MikeRafone · 06/07/2025 11:03

Interesting is the reviews on amazon back in 2020 are suspect at times and also can't understand why the book is so popular

check out the 1 star reviews

Siltone makes some interesting points

Duh · 06/07/2025 11:03

A Grain of Salt Path…

Aspanielstolemysanity · 06/07/2025 11:04

YourAmplePlumPoster · 06/07/2025 11:00

I've read some of the reviews on GoodReads. A fair number of reviewers thought it was tripe and dishonest.

I just looked on the Storygraph app and someone has already updated their review with a link to the Observer article Grin

Shocking how many people loved it primarily because they felt it was an honest account though.
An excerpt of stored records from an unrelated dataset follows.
(** An action of the loop while the lock is released. *)
Lemma loop_step_ok m ns f direct k :
  unlocked m (Some f) direct k -> f_pc f <> AtLock ->
  exists ns' e f' k', frame_step (om_monitors m) ns f = (ns', e, f') /\ unlocked m (Some f') direct k' /\
    match e with Some e => contract_step k e = Some k' | None => k' = k end.
Proof.
  intros U Hpc. pose proof U as (st & p & c & r & F & C & N & -> & [O1 O2 O3]). unfold pend_of, fcl_of in C. cbn [mbind option_bind] in C.
  destruct f as [pc fcl pend fs fr]. cbn [f_pc f_clients f_transit f_state f_res] in *. subst fs.
  assert (forall pc' pend' fcl' k', core m st c pend' fcl' direct k' -> (fcl' <> [] -> fcl <> []) ->
    match pc' with AtMonitors | AtMonitor _ => stable st = true \/ pend' <> None | AtClients => True | AtTransit => fcl' = [] | AtLock => fcl' = [] /\ pend' = None end ->
    unlocked m (Some (Frame pc' fcl' pend' (code st) fr)) direct k') as Next.
  { intros pc' pend' fcl' k' C' Hf Hq. exists st, true, c, r. split_and!; [done|done|done|done|]. split; cbn; [done| |done]. intros X. by apply O2, Hf. }
  assert (forall next, (stable st = true \/ pend <> None) -> exists ns' e f' k',
    match next with
    | Some x => (ns, Some (EvMonitor x (code st) fr), Frame (AtMonitor (node_after (om_monitors m) x)) fcl pend (code st) fr)
    | None => (ns, None, Frame AtClients fcl pend (code st) fr)
    end = (ns', e, f') /\ unlocked m (Some f') direct k' /\ match e with Some e => contract_step k e = Some k' | None => k' = k end) as Mon.
  { intros [x|] Hq; eexists _, _, _, k; (split; [reflexivity|]); (split; [by apply Next|]); [|done].
    destruct k as [v h w]. cbn [contract_step]. pose proof (told_ok _ _ _ _ _ _ _ C Hq) as Ht. cbn [service_of] in Ht. by rewrite Ht. }
  unfold frame_step. cbn [f_pc f_clients f_transit f_state f_res]. destruct pc as [|next| | |]; [by apply Mon|by apply Mon| | |done].
  - destruct fcl as [|x fcl].
    + eexists _, _, _, k. split; [reflexivity|]. split; [by apply Next|done].
    + destruct (co_notify _ _ _ _ _ _ _ C ltac:(done)) as [-> Hst]. unfold notify_one. destruct (sys_notify_finalize (ns x) fr) as [cb n].
      destruct (notify_ok m st c (x :: fcl) direct fcl direct k x fr cb C Hst) as (k' & Ek & C'); [by apply O2| |case_bool_decide; cbn [length]; lia|done|].
      { cbn [app]. symmetry. apply Permutation_middle. }
      eexists _, _, _, k'. split; [reflexivity|]. split; [by apply Next|done].
  - subst fcl. destruct pend as [t|].
    + set (k' := Contract (service_view st None None) (holders k) (waiting k)). pose proof C as [C1 C2 C3 C4 C5 C6 C7 C8 C9 C10 C11 C12 C13].
      pose proof (C3 t eq_refl) as ->. assert (c = false) as -> by (destruct c; [by destruct (C4 eq_refl)|done]).
      assert (st_on : target t <> MOn) by (by destruct t).
      eexists _, _, _, k'. split; [reflexivity|]. split; [apply Next; [by split|done|done]|].
      destruct k as [v h w]. cbn [service_of holders waiting contract_step] in *. subst v. rewrite C8 in C9. rewrite (bool_decide_false (target t = MOn)) in C9 by done.
      specialize (C9 st_on). unfold k'. destruct t; cbn; rewrite ?bool_decide_true by done; try done. by destruct (Z.eqb_spec h 0); [|lia].
    + eexists _, _, _, k. split; [reflexivity|]. split; [by apply Next|done].
Qed.

Lemma direct_ok m ns loop c direct k :
  unlocked m loop (c :: direct) k ->
  exists k', contract_step k (notify_one ns c ONOFF_STATE_ON 0).2 = Some k' /\ unlocked m loop direct k'.
Proof.
  intros (st & p & cm & r & F & C & N & L). assert (st = MOn) as ->.
  { destruct (decide (st = MOn)); [done|]. pose proof (co_zero _ _ _ _ _ _ _ C) as H0. pose proof (co_refs _ _ _ _ _ _ _ C) as H1.
    rewrite bool_decide_false in H1 by done. specialize (H0 ltac:(done)). pose proof (co_range _ _ _ _ _ _ _ C) as [H2 _]. cbn [length] in H1. lia. }
  destruct (on_service _ _ _ _ _ _ C) as (Hp & -> & Hv). rewrite Hp in C. unfold notify_one. destruct (sys_notify_finalize (ns c) 0) as [cb n]. cbn [snd].
  destruct (notify_ok m MOn false (fcl_of loop) (c :: direct) (fcl_of loop) direct k c 0 cb C) as (k' & Ek & C'); [done|lia| |rewrite bool_decide_true by done; cbn [length]; lia|done|].
  { rewrite <- !Permutation_middle. done. }
  exists k'. split; [done|]. exists MOn, p, false, r. rewrite Hp. by split_and!.
Qed.

(** ** All steps *)

Lemma trace_step tr e k k' : contract_run tr = Some k -> contract_step k e = Some k' -> contract_run (e :: tr) = Some k'.
Proof. intros H1 H2. cbn [contract_run foldr] in *. unfold contract_run in H1. by rewrite H1. Qed.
CuddlesKovinsky · 06/07/2025 11:06

Brava, Chloe Hadjimatheou, lovely work 👏.

And it clearly took months to do - I guess Penguin would find it too expensive to do that sort of research on every book they publish. But I imagine they have a clause in their contract about good faith that it IS true? In which case, they win-win - they'll have made loads from the books and the film rights, and they could probably sue the Walkers for their money back...

I guess a minimal number of people would ask for a refund, but the real loss is to have had their faith in humanity dented a little more... or maybe it's a worthwhile lesson...

TheAutumnCrow · 06/07/2025 11:06

Aspanielstolemysanity · 06/07/2025 10:08

Ignoring the criminality, yes it would matter to those of us with neurological conditions. We are always battling against the myth that we can exercise ourselves better. Or think ourselves better. Or magically eat the right food and get better.

It's such a dangerous myth and means we go without the support and understanding we deserve

This is such an important point that you and other posters with illnesses and disabilities are making.

On a day when The Telegraph is claiming that people are getting PIP 'for acne and writer's cramp' (spoiler: no they are not - The Telegraph has simply regurgitated the garbage of DWP data collection coding errors), it's more important than ever that narratives around illness are truthful.

It's a bit heartbreaking that the supposedly redemptive genres of literature and film are being used to feed into a malevolent political undercurrent.

And surprise, surprise; it's the 'chin up' culture that is the grift, not the lives of people with illnesses.